* [WORK ITEM] A single stretch of the material below is to be transcribed exactly, starting at the line with "(* ===== verification/Fs.v ===== *)" and ending after the line with "[readi] returns the".

* [PROVIDED DATA]
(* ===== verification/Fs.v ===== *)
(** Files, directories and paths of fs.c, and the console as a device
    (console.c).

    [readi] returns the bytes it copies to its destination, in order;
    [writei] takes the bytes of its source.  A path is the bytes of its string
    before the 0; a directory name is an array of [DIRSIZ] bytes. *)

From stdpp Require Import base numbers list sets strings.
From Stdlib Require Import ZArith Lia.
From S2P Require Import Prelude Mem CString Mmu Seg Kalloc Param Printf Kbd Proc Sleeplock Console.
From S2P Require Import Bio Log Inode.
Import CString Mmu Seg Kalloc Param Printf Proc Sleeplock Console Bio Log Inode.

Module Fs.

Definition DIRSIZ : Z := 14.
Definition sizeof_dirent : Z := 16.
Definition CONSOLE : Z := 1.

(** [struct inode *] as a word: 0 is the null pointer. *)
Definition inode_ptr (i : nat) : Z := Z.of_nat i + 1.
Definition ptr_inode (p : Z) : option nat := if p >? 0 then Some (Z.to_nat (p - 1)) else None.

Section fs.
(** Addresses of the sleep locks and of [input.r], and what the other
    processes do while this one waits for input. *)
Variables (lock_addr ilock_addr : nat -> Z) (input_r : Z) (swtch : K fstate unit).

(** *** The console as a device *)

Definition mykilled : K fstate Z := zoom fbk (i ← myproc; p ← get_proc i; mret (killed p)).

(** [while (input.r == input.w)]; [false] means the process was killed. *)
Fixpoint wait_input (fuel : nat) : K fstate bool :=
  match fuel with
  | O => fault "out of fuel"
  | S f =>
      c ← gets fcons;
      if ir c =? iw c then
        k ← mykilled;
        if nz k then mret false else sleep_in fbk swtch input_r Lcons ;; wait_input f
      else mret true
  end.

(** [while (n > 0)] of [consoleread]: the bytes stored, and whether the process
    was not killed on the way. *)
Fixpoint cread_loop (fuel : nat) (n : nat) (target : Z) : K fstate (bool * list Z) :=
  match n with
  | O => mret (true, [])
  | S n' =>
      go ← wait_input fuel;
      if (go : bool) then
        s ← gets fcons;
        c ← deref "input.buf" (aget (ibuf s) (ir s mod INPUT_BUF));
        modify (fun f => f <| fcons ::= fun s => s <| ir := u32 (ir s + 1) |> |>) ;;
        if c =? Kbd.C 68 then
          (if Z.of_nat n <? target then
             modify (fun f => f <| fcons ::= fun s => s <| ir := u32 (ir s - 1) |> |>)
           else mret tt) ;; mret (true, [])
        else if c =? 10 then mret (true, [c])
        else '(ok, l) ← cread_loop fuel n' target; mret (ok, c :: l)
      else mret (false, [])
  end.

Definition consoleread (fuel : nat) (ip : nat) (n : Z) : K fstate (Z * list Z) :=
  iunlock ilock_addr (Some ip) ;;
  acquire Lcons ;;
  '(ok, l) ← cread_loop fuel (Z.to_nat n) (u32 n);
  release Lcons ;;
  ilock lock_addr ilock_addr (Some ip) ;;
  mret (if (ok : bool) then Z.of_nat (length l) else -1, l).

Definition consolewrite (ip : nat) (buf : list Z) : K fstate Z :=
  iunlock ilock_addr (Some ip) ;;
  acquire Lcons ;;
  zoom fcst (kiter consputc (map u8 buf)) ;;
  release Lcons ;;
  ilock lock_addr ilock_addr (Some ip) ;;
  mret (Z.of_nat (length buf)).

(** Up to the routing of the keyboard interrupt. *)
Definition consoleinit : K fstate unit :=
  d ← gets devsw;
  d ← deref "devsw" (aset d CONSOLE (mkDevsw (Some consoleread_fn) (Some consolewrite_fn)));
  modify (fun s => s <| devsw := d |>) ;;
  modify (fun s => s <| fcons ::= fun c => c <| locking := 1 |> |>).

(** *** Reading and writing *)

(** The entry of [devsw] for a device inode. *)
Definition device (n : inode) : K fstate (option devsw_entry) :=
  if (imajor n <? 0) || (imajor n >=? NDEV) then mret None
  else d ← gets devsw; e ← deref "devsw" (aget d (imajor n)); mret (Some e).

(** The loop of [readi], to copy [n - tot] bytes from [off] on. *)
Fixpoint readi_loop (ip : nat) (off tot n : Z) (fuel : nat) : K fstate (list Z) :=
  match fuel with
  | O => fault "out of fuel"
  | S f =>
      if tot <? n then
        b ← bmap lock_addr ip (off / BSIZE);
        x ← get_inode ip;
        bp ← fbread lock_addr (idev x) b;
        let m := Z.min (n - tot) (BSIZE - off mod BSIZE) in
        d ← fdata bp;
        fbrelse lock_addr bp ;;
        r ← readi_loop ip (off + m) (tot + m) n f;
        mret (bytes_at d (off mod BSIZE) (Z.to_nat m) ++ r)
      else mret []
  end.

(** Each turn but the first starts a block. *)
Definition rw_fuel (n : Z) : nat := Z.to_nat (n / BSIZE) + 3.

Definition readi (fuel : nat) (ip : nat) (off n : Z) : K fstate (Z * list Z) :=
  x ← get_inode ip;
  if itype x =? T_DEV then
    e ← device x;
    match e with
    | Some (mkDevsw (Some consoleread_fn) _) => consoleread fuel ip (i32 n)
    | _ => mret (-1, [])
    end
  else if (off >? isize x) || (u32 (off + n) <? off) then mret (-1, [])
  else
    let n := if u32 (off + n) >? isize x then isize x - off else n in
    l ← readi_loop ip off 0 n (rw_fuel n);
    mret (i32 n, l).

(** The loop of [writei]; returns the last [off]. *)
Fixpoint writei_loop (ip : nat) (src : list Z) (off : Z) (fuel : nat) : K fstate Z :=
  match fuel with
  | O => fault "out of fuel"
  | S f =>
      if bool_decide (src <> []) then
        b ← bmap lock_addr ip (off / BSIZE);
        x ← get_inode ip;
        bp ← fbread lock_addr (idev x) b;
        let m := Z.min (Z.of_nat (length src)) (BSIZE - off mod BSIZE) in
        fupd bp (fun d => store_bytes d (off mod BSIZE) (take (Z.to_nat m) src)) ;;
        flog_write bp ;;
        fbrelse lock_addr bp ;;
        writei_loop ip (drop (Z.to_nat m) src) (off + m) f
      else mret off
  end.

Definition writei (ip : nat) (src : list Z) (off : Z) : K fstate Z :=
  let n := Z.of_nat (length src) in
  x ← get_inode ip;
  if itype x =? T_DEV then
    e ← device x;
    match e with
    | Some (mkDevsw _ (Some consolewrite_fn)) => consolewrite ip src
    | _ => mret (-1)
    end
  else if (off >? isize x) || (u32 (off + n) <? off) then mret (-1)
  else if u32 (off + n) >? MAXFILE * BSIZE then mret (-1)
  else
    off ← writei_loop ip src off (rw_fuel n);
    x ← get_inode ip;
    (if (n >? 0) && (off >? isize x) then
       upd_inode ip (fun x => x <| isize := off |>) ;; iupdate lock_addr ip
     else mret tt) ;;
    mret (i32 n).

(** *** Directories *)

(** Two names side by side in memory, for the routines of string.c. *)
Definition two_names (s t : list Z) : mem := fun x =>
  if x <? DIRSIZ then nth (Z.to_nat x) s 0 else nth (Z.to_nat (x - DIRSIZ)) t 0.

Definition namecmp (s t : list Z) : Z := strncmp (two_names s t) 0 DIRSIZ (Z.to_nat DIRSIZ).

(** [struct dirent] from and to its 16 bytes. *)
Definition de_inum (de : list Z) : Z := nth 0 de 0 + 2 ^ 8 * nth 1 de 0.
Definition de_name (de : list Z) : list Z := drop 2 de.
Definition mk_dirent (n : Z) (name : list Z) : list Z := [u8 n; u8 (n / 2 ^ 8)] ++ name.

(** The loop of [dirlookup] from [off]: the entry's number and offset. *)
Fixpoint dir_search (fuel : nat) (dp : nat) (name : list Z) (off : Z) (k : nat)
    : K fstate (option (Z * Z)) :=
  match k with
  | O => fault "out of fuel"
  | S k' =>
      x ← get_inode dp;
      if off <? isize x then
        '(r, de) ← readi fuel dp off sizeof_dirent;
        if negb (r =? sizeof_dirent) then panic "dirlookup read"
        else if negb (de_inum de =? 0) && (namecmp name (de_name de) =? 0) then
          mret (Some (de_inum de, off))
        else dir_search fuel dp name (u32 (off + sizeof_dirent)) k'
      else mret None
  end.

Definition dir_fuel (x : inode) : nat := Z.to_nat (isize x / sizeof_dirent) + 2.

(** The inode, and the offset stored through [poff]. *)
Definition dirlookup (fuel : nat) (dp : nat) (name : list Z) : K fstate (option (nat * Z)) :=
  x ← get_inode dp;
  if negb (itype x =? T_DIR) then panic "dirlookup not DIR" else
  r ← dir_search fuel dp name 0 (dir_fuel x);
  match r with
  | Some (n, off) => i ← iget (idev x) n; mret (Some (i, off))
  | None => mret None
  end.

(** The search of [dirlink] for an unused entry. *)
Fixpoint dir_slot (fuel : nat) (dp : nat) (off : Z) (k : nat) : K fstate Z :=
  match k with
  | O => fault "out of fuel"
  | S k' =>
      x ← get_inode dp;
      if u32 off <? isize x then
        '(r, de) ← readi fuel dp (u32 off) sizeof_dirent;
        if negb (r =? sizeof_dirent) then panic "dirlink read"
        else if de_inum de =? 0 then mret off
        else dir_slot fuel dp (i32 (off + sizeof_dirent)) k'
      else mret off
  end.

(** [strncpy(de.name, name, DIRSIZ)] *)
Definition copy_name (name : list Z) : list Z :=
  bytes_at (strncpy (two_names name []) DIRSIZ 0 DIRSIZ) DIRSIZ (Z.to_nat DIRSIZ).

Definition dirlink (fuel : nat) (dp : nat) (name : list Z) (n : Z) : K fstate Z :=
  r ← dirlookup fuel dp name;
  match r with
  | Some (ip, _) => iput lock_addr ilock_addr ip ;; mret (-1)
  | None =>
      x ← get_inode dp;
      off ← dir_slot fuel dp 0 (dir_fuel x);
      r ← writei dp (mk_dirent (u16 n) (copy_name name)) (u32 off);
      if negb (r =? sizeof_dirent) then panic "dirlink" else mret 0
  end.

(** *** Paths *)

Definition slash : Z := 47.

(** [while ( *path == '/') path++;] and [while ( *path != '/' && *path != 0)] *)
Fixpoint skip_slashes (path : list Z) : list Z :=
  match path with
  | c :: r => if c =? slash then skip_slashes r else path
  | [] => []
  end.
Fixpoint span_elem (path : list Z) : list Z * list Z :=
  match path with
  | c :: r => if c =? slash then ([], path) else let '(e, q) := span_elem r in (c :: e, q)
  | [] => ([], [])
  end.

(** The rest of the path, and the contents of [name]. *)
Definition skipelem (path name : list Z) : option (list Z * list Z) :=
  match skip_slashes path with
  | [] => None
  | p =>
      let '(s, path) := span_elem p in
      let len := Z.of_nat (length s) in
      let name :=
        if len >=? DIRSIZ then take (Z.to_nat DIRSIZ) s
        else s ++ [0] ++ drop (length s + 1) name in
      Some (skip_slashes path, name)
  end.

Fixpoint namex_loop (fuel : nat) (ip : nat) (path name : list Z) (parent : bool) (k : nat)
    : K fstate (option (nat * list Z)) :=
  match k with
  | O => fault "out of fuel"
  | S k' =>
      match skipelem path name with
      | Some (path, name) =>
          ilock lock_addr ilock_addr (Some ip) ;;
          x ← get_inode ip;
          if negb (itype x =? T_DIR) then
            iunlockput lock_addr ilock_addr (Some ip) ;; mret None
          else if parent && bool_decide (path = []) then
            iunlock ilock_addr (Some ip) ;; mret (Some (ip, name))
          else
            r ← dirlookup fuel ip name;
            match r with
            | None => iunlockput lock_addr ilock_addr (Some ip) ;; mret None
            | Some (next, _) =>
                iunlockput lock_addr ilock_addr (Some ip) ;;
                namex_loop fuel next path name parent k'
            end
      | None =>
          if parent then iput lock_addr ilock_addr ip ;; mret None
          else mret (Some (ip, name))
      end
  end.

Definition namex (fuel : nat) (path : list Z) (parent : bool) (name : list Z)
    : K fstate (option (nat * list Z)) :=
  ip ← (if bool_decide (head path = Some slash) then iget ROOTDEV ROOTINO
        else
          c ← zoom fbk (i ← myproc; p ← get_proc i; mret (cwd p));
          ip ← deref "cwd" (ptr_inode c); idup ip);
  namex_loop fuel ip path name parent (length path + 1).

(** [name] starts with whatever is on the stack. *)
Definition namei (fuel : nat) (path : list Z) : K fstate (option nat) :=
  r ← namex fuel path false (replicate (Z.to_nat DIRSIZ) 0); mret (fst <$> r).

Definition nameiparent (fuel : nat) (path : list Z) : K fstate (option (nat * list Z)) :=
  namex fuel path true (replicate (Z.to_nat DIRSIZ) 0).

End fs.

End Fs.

==

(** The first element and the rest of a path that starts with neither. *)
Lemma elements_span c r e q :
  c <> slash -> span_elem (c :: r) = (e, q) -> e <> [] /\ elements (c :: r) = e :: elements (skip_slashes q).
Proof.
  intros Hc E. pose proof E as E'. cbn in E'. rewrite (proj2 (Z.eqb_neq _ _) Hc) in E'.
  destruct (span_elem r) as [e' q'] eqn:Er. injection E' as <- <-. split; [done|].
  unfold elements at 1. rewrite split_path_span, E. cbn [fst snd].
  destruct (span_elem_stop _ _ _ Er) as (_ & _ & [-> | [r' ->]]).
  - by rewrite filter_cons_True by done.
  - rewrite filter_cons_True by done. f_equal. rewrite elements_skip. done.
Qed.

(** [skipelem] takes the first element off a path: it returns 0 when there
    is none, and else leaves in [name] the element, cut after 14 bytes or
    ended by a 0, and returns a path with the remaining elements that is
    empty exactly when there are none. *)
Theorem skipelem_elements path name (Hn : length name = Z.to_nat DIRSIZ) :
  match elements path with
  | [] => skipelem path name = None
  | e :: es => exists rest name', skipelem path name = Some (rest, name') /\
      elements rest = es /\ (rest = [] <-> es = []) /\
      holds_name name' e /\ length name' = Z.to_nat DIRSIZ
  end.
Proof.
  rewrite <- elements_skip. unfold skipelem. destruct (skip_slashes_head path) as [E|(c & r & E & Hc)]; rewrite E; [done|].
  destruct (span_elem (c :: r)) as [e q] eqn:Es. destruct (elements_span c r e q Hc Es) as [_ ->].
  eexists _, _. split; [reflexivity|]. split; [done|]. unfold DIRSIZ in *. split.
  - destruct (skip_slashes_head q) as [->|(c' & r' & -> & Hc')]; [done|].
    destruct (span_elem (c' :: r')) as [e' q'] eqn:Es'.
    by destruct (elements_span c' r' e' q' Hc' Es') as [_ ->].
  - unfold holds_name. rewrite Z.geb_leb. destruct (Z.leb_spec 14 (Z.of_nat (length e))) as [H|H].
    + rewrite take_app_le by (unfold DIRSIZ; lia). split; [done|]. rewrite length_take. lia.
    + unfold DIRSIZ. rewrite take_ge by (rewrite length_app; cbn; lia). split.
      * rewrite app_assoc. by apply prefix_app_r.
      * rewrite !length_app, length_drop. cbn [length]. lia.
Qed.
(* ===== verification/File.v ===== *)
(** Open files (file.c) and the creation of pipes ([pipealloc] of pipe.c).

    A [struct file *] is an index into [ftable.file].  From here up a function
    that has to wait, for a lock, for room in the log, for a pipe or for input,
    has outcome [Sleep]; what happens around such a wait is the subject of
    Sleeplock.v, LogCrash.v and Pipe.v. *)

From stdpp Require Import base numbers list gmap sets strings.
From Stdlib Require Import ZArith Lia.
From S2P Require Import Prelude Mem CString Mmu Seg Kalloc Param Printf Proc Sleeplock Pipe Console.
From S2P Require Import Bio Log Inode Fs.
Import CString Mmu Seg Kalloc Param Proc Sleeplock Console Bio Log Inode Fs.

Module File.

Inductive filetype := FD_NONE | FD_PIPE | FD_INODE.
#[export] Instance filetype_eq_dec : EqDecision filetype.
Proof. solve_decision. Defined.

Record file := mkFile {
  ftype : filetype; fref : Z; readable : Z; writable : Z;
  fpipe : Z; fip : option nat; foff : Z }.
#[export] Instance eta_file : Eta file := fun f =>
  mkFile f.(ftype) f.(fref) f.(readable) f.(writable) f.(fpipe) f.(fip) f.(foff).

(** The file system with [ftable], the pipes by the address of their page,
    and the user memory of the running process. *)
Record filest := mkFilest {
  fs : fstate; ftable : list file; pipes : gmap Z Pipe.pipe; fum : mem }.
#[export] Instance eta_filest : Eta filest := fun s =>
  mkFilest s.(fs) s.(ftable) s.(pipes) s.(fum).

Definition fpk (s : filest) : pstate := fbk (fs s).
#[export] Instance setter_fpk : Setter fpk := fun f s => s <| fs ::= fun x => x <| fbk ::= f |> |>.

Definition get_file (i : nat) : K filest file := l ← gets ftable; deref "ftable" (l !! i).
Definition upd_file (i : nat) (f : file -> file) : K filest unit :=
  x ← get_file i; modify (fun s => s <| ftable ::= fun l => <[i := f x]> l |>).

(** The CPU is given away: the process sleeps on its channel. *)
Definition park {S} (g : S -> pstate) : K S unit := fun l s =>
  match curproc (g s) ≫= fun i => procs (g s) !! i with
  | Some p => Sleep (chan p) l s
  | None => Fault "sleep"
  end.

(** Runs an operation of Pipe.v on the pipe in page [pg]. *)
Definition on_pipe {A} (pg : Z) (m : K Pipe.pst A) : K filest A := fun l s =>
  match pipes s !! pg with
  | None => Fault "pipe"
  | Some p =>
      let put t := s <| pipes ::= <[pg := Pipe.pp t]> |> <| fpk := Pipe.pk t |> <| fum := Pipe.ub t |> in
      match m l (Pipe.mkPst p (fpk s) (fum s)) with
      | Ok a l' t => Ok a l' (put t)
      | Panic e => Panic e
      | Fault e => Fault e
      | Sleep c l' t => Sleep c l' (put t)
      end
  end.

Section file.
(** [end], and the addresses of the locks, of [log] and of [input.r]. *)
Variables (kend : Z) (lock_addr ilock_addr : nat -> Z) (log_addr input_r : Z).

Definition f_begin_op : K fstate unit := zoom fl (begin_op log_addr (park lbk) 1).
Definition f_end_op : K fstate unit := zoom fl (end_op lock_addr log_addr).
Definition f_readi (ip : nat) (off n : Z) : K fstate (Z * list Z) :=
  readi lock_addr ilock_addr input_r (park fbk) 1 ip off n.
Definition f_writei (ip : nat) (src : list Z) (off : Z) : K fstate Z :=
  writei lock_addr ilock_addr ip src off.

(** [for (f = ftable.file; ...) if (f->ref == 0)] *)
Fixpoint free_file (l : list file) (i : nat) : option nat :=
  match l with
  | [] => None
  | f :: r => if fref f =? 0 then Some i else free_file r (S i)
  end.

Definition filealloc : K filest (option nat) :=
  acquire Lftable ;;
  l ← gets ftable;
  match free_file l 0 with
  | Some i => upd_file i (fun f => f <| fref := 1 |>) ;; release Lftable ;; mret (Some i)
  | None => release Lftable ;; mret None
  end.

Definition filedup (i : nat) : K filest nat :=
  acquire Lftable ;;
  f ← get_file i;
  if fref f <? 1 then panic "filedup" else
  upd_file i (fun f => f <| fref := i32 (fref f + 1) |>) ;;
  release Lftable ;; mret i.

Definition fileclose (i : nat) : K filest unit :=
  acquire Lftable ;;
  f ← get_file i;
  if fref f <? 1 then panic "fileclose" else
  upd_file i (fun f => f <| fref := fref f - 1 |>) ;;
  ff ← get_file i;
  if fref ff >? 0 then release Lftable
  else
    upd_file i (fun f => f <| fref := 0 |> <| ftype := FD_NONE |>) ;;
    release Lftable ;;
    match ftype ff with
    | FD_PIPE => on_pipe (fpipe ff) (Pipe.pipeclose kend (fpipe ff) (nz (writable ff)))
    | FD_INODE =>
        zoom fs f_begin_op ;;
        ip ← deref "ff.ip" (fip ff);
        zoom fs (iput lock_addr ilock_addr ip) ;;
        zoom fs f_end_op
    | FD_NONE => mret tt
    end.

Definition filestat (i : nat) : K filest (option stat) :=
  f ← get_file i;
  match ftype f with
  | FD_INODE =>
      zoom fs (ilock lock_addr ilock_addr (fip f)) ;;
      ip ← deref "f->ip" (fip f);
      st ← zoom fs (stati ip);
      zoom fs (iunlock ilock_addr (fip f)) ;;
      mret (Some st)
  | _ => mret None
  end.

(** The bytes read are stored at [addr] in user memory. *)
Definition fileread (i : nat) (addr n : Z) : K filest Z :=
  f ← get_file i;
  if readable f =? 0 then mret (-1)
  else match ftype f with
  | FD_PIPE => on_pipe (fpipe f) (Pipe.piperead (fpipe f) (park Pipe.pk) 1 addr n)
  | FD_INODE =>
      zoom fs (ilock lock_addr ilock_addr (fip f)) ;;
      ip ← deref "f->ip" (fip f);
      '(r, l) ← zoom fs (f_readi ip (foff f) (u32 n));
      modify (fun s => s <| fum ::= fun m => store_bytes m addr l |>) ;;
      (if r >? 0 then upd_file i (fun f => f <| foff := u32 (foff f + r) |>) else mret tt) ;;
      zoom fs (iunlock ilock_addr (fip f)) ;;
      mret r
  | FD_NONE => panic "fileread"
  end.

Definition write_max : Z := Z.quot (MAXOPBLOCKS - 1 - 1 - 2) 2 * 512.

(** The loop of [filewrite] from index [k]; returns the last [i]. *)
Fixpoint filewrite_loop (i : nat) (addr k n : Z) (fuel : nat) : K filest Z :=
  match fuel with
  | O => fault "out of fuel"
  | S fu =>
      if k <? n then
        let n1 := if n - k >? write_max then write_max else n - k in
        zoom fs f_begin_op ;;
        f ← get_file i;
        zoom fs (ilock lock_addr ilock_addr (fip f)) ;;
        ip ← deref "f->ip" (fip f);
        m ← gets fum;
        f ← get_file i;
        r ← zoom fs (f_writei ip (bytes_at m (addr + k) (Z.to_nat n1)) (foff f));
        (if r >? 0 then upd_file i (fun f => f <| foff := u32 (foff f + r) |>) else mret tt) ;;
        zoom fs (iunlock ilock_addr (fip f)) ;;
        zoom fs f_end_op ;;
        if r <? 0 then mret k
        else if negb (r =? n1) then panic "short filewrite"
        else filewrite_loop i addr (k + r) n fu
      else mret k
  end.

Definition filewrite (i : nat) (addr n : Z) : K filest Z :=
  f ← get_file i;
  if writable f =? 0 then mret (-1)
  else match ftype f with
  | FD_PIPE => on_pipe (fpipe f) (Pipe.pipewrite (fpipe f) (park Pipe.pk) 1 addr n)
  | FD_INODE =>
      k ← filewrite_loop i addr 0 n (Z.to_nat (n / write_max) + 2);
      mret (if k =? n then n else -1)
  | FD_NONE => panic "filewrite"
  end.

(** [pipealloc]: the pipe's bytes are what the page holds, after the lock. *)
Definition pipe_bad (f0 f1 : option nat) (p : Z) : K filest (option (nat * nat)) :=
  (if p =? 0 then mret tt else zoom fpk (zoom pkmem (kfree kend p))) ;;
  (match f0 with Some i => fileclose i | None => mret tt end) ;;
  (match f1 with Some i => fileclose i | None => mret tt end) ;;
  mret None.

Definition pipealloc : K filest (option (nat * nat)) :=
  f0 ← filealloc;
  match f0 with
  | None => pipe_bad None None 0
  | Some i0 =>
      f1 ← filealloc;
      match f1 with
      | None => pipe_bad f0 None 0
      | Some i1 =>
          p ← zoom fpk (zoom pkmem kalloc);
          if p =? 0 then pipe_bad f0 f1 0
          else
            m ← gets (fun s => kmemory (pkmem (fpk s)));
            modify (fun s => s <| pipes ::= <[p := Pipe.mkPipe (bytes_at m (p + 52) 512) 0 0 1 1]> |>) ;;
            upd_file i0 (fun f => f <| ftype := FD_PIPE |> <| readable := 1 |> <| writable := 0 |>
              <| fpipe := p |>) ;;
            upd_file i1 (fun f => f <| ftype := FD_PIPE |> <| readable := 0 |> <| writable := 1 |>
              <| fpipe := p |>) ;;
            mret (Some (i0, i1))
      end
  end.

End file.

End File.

* [SOLVED EXERCISE]
(* ===== verification/Fs.v ===== *)
(** Files, directories and paths of fs.c, and the console as a device
    (console.c).

    [readi] returns the bytes it copies to its destination, in order;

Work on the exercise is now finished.